**GOAL OF THE EXERCISE:** Lines below starting with the line with "apply Hx. rewrite" and going on through the line with "- eapply Permutation_NoDup;" must be output exactly; the rest of the records must be left out.

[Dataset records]
BEGIN

Lemma score_column_values (bed_table : list Stats.bed_row) (name : string)
      (values : list R) :
  Stats.score_column bed_table name = Py.Ok values ->
  values = map (fun row => Stats.score row name) bed_table.
Proof.
  unfold Stats.score_column. revert values.
  induction bed_table as [|row t IH]; simpl; intros values H.
  - now inversion H.
  - apply bind_ok in H. destruct H as [v [Hv H]].
    apply bind_ok in H. destruct H as [vs [Hvs H]].
    inversion H; subst. unfold Stats.score at 1. rewrite Hv.
    now rewrite (IH vs).
Qed.

Lemma combine_map {A B C : Type} (f : A -> B) (g : A -> C) (l : list A) :
  combine (map f l) (map g l) = map (fun a => (f a, g a)) l.
Proof. induction l as [|a t IH]; simpl; [reflexivity | now rewrite IH]. Qed.

Lemma combine_map_r {A B : Type} (g : A -> B) (l : list A) :
  combine l (map g l) = map (fun a => (a, g a)) l.
Proof. induction l as [|a t IH]; simpl; [reflexivity | now rewrite IH]. Qed.

Lemma filter_map_comm {A B : Type} (f : A -> B) (p : B -> bool) (l : list A) :
  filter p (map f l) = map f (filter (fun a => p (f a)) l).
Proof.
  induction l as [|a t IH]; simpl; [reflexivity|].
  destruct (p (f a)); simpl; now rewrite IH.
Qed.

(** The stored column: the rounded log2 ratio of every row. *)
Lemma log2fc_column_values (bed_table : list Stats.bed_row) (log2fcs : list R) :
  Stats.log2fc_column args bed_table cond1 cond2 = Py.Ok log2fcs ->
  log2fcs = map (Stats.row_log2fc args cond1 cond2) bed_table.
Proof.
  unfold Stats.log2fc_column. intros H.
  apply bind_ok in H. destruct H as [v1 [H1 H]].
  apply bind_ok in H. destruct H as [v2 [H2 H]].
  apply score_column_values in H1, H2. subst v1 v2.
  inversion H. rewrite combine_map, map_map. reflexivity.
Qed.

(** The rows that enter the fit, each with the identifier of its peak. *)
Lemma subset_entries_values (bed_table : list Stats.bed_row)
      (entries : list (string * R)) :
  Stats.subset_entries args bed_table cond1 cond2 = Py.Ok entries ->
  entries = map (fun row => (Stats.peak_id row, Stats.row_log2fc args cond1 cond2 row))
                (filter (Stats.row_included cond1 cond2) bed_table).
Proof.
  unfold Stats.subset_entries. intros H.
  apply bind_ok in H. destruct H as [v1 [H1 H]].
  apply bind_ok in H. destruct H as [v2 [H2 H]].
  apply bind_ok in H. destruct H as [lfc [H3 H]].
  apply score_column_values in H1, H2. apply log2fc_column_values in H3.
  subst v1 v2 lfc. inversion H. clear H.
  rewrite combine_map, combine_map, combine_map_r.
  rewrite filter_map_comm, map_map. reflexivity.
Qed.

End Observed.

Section ObservedPerPeak.

Local Open Scope R_scope.

Variable args : Stats.Args.
Variable cond1 cond2 : string.

Lemma gtb_true (x y : R) : Np.gtb x y = true <-> y < x.
Proof.
  unfold Np.gtb. destruct (Rlt_dec y x); split; auto; discriminate.
Qed.

Lemma loc_eqb_eq (a b : string * Z * Z) : Stats.loc_eqb a b = true <-> a = b.
Proof.
  destruct a as [[c1 s1] e1], b as [[c2 s2] e2]. unfold Stats.loc_eqb.
  rewrite !andb_true_iff, String.eqb_eq, !Z.eqb_eq.
  split; [intros [[-> ->] ->]; reflexivity | intros H; inversion H; auto].
Qed.

(** The identifier of a row is the identifier of its peak. *)
Definition id_of_peak (pk : string * Z * Z) : string :=
  let '(c, s, e) := pk in Py.join "_" [c; Py.str s; Py.str e].

Lemma peak_id_of_loc (row : Stats.bed_row) :
  Stats.peak_id row = id_of_peak (Stats.peak_loc row).
Proof. reflexivity. Qed.

Lemma id_of_peak_injective (a b : string * Z * Z) :
  id_of_peak a = id_of_peak b -> a = b.
Proof.
  destruct a as [[c1 s1] e1], b as [[c2 s2] e2]. apply join_peak_injective.
Qed.

Lemma same_id_same_peak (row : Stats.bed_row) (pk : string * Z * Z) :
  String.eqb (Stats.peak_id row) (id_of_peak pk)
  = Stats.loc_eqb (Stats.peak_loc row) pk.
Proof.
  rewrite peak_id_of_loc.
  destruct (String.eqb_spec (id_of_peak (Stats.peak_loc row)) (id_of_peak pk)) as [E | E].
  - apply id_of_peak_injective in E. symmetry. now apply loc_eqb_eq.
  - destruct (Stats.loc_eqb (Stats.peak_loc row) pk) eqn:El; [|reflexivity].
    apply loc_eqb_eq in El. congruence.
Qed.

Lemma NoDup_map_on {A B : Type} (f : A -> B) (l : list A) :
  NoDup l ->
  (forall a b, In a l -> In b l -> f a = f b -> a = b) ->
  NoDup (map f l).
Proof.
  induction 1 as [|x l Hx Hl IH]; intros Hinj; simpl; constructor.
  - intros Hin. apply in_map_iff in Hin. destruct Hin as [y [Hy Hyl]].
    apply Hx. rewrite (Hinj x y); simpl; auto.
  - apply IH. intros a b Ha Hb. apply Hinj; simpl; auto.
Qed.

(** The keys of a grouping: every key once. *)
Lemma group_keys (keys : list string) :
  NoDup (stable_sort String.leb (nodup string_dec keys))
  /\ forall k, In k (stable_sort String.leb (nodup string_dec keys)) <-> In k keys.
Proof.
  pose proof (stable_sort_perm String.leb (nodup string_dec keys)) as Hp.
  split.
  - eapply Permutation_NoDup; [symmetry; exact Hp | apply NoDup_nodup].
  - intros k. rewrite <- (nodup_In string_dec keys k). split; apply Permutation_in;
      [exact Hp | symmetry; exact Hp].
Qed.

(** The peak behind a key of the grouping. *)
Definition peak_of_key (rows : list Stats.bed_row) (k : string) : string * Z * Z :=
  match find (fun row => String.eqb (Stats.peak_id row) k) rows with
  | Some row => Stats.peak_loc row
  | None => (""%string, 0%Z, 0%Z)
  end.

Lemma peak_of_key_spec (rows : list Stats.bed_row) (k : string) :
  In k (map Stats.peak_id rows) ->
  id_of_peak (peak_of_key rows k) = k
  /\ exists row, In row rows /\ Stats.peak_loc row = peak_of_key rows k.
Proof.
  intros Hin. apply in_map_iff in Hin. destruct Hin as [row0 [Hid Hrow0]].
  unfold peak_of_key.
  destruct (find (fun row => String.eqb (Stats.peak_id row) k) rows) as [row|] eqn:E.
  - apply find_some in E. destruct E as [Hrow Hk]. apply String.eqb_eq in Hk.
    split; [now rewrite <- peak_id_of_loc | eauto].
  - exfalso. apply (find_none _ _ E) in Hrow0.
    rewrite Hid, String.eqb_refl in Hrow0. discriminate.
Qed.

END

**SOLUTION TO THIS TASK:**
    apply Hx. rewrite (Hinj x y); simpl; auto.
  - apply IH. intros a b Ha Hb. apply Hinj; simpl; auto.
Qed.

(** The keys of a grouping: every key once. *)
Lemma group_keys (keys : list string) :
  NoDup (stable_sort String.leb (nodup string_dec keys))
  /\ forall k, In k (stable_sort String.leb (nodup string_dec keys)) <-> In k keys.
Proof.
  pose proof (stable_sort_perm String.leb (nodup string_dec keys)) as Hp.
  split.
  - eapply Permutation_NoDup; [symmetry; exact Hp | apply NoDup_nodup].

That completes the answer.